私は彼と話しながら窓の外を眺めていた。運転席のかっこいい彼と、初めて見る世界に胸が弾んでいた。
「今日はどこ行くんですか?」
「オススメのカフェに行こうと思ってる。そこのカフェの外装がちょっと変わってて、屋根にあるものがついてるんだ」
彼の言ったあるものが気になったが、彼は着いてからのお楽しみと言った。店に着いた時には辺りは暗くなっていた。
「あの店だよ」
彼が指を指した方を見ると、そこにはライトアップされた建物があった。屋根を見ると、一艘の舟のオブジェが取り付けられていた。
「あるものって舟だったんですね」
「うん。あれ本物だと思う?」
「え、作り物じゃないんですか?」
私がそう言うと、彼は笑った。
「え、もしかして本物なんですか?」
私が彼に尋ねると、彼は本物だと言った。
「すごいですね」
私がそう言うと、彼はまた笑った。
「いや、俺もわかんないけど、多分作り物だと思うよ」
「え、さっき本物って言ったじゃないですか」
「ごめん、てきとーに言った」
彼が何故そんな冗談を言ったのかはわからなかったが、きっと冗談が下手な人なのだろうと思った。

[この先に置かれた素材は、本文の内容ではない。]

(** The disk is full when the probation marker is written: the swap succeeded, the marker
    still says "swapping", and the new version is started for ever without probation. *)
Definition filling (calls : nat) {T} (c : UpdCall T) : T :=
  match c with
  | WriteTemp _ => if (calls <? 8)%nat then inl tt else inr (Plain "no space left on device")
  | ReadFile _ | RenameFile _ _ | RemoveFile _ | VerifySignature _ | RequestRestart _ => inl tt
  | StatFile n => working (StatFile n)
  | CurrentExe => working CurrentExe
  | ExecVersion n => working (ExecVersion n)
  | RetryDelay | FlushDelay => tt
  | NowText => working NowText
  end.

Definition full_disk : upd_env := {| answer := λ T c lg, filling (length lg) c; interfere := λ _ d, d |}.

Example unwritten_probation_is_skipped :
  (Activate "2.0" "1.0" full_disk (mk_state device_1 [])).1 = Ok tt
  ∧ (map_m (repeat "2.0" 6) OnServiceStart working_update (Activate "2.0" "1.0" full_disk (mk_state device_1 [])).2).1 = Ok (repeat false 6).
Proof. split; vm_compute; reflexivity. Qed.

店に入ると、そこは小洒落たカフェのようだった。彼に誘導され、私はソファの置いてある席に座った。店内を見渡すと、若い女性客ばかりで、男性客は彼1人しかいない。
彼は席に着くとメニュー表を広げた。
「決まったら教えて」
私はすぐに注文するものを決めた。4つほどしかメニューがなかったため、そんなに迷うことはなかった。
「決まりました」
「え、早いね。どれにするの?」
「これにしようかなって」
私は明太子とチーズのドリアを指差した。
彼はまだ何を頼むか決まっていない様子で、しばらくメニュー表を見つめていた。キラキラした瞳で悩む姿はまるで小さなの男の子みたいだった。大人だなと思っていた彼の子供らしい一面を見た気がした。
「俺もそれにしようかな」
しばらくして、やっと決まった様子の彼は店員を呼び、料理を注文した。
料理が運ばれてくると、私たちはそれを食べながら、お互いの共通の趣味のアニメの話をしたりした。

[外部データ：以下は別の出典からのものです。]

(** One terminal moves without being set up, evicted or renamed. *)
Lemma world_ok_put w p t t' : world_ok w → terminals w !! p = Some t → terminal_ok t' → pt_Id t' = pt_Id t →
  (pt_cleaner t' = NotSetup ↔ pt_cleaner t = NotSetup) → (pt_cleaner t' = CleanDone ↔ pt_cleaner t = CleanDone) →
  world_ok (put_terminal p t' w).
Proof.
  intros [Ht Hr Ho Hn Hs] Hp Hok Hid Hns Hcd. pose proof (lookup_lt_Some _ _ _ Hp) as Hlt. split; cbn.
  - intros q u [(-> & -> & _)|[Hne Hq]]%list_lookup_insert_Some; [|by apply Ht].
    split; [done|]. rewrite Hid, Hcd. by apply Ht.
  - intros id q Hq. destruct (Hr id q Hq) as (u & Hu & ? & ?). destruct (decide (q = p)) as [->|Hne].
    + exists t'. rewrite list_lookup_insert_eq by done. simplify_eq. rewrite Hcd, Hid. done.
    + exists u. by rewrite list_lookup_insert_ne.
  - intros c q Hc. destruct (Ho c q Hc) as (u & Hu & ?). destruct (decide (q = p)) as [->|Hne].
    + exists t'. rewrite list_lookup_insert_eq by done. simplify_eq. by rewrite Hns.
    + exists u. by rewrite list_lookup_insert_ne.
  - done.
  - intros q u [(-> & -> & _)|[Hne Hq]]%list_lookup_insert_Some Hc; [|by eapply Hs].
    apply (Hs q t); [done|]. by apply Hns.
Qed.

Lemma world_ok_setup w c p t session : world_ok w → calls w !! c = Some (OwesSetup p) → terminals w !! p = Some t →
  world_ok (run_setup c p t session w).
Proof.
  intros [Ht Hr Ho Hn Hs] Hc Hp. destruct (Ht p t Hp) as [Hok Hreg].
  destruct (Ho c p Hc) as (t0 & Hp0 & Hns). simplify_eq. specialize (Hreg ltac:(congruence)).
  pose proof (lookup_lt_Some _ _ _ Hp) as Hlt. pose proof (lookup_lt_Some _ _ _ Hc) as Hltc.
  assert (terminal_ok (Setup session t)) as Hok'.
  { destruct Hok. rewrite Hns in *. split; cbn; auto; try done. }
  assert (∀ c' q, <[c:=Answered session]> (calls w) !! c' = Some (OwesSetup q) → c' ≠ c ∧ calls w !! c' = Some (OwesSetup q)) as Hl.
  { intros c' q [(-> & ? & _)|[? ?]]%list_lookup_insert_Some; [done|by split]. }
  split; cbn.
  - intros q u [(<- & <- & _)|[Hne Hq]]%list_lookup_insert_Some; [|by apply Ht]. by split.
  - intros id q Hq. destruct (Hr id q Hq) as (u & Hu & ? & ?). destruct (decide (q = p)) as [->|Hne].
    + exists (Setup session t). rewrite list_lookup_insert_eq by done. by simplify_eq.
    + exists u. by rewrite list_lookup_insert_ne.
  - intros c' q [Hne Hc']%Hl. destruct (Ho c' q Hc') as (u & Hu & ?). exists u. rewrite list_lookup_insert_ne; [done|].
    intros <-. by destruct Hne; eapply Hn.
  - intros c1 c2 q [_ H1]%Hl [_ H2]%Hl. by eapply Hn.
  - intros q u [(<- & <- & _)|[Hne Hq]]%list_lookup_insert_Some Hc'; [done|]. destruct (Hs q u Hq Hc') as [c' Hc''].
    exists c'. rewrite list_lookup_insert_ne; [done|]. intros <-. congruence.
Qed.

Lemma world_ok_evict w p t : world_ok w → terminals w !! p = Some t → pt_cleaner t = Evict → world_ok (evict p t w).
Proof.
  intros [Ht Hr Ho Hn Hs] Hp He. destruct (Ht p t Hp) as [Hok Hreg]. specialize (Hreg ltac:(congruence)).
  pose proof (lookup_lt_Some _ _ _ Hp) as Hlt. unfold evict. rewrite decide_True by done.
  assert (terminal_ok (set_cleaner CleanDone t)) as Hok'.
  { apply ok_cleaner_moves; try done. intros _. apply (ok_cleanup _ Hok). by rewrite He. }
  split; cbn.
  - intros q u [(<- & <- & _)|[Hne Hq]]%list_lookup_insert_Some; [by split|]. destruct (Ht q u Hq) as [? Hreg']. split; [done|].
    intros Hc. specialize (Hreg' Hc). rewrite lookup_delete_ne; [done|]. intros E. rewrite E in Hreg. congruence.
  - intros id q [Hne Hq]%lookup_delete_Some. destruct (Hr id q Hq) as (u & Hu & Hid & Hc). exists u.
    rewrite list_lookup_insert_ne; [done|]. intros ->. simplify_eq.
  - intros c q Hc. destruct (Ho c q Hc) as (u & Hu & ?). exists u. rewrite list_lookup_insert_ne; [done|]. intros ->. congruence.
  - done.
  - intros q u [(<- & <- & _)|[Hne Hq]]%list_lookup_insert_Some Hc; [done|by eapply Hs].
Qed.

喉が渇いた私はグラスに入っていた水を飲んだ。その水はレモンの味がした。
「この水美味しいですね。レモンの味がします」
私がそう言うと、何故か彼は少し悩ましげな表情をした。
「こんなことを言うと、気分を悪くさせてしまうかもしれないけど──」
彼は私の顔とグラスの水を交互に見ながら言葉を続ける。
「なんで水をレモン味にしてるか知ってる?」
「美味しいからじゃないですか?」
「違うよ。水に臭いがあったりするのをごまかすためにレモンの味をつけてるんだよ。だから、この水はあんまり良くない水ってこと」
彼は自慢げに、でも少し謙虚な感じに知識を披露した。私は彼の持っている豆知識に感心した。
食事を済ませると、会計は彼が全額支払ってくれた。私の中でさっきまで子供になっていた彼が、大人に戻った。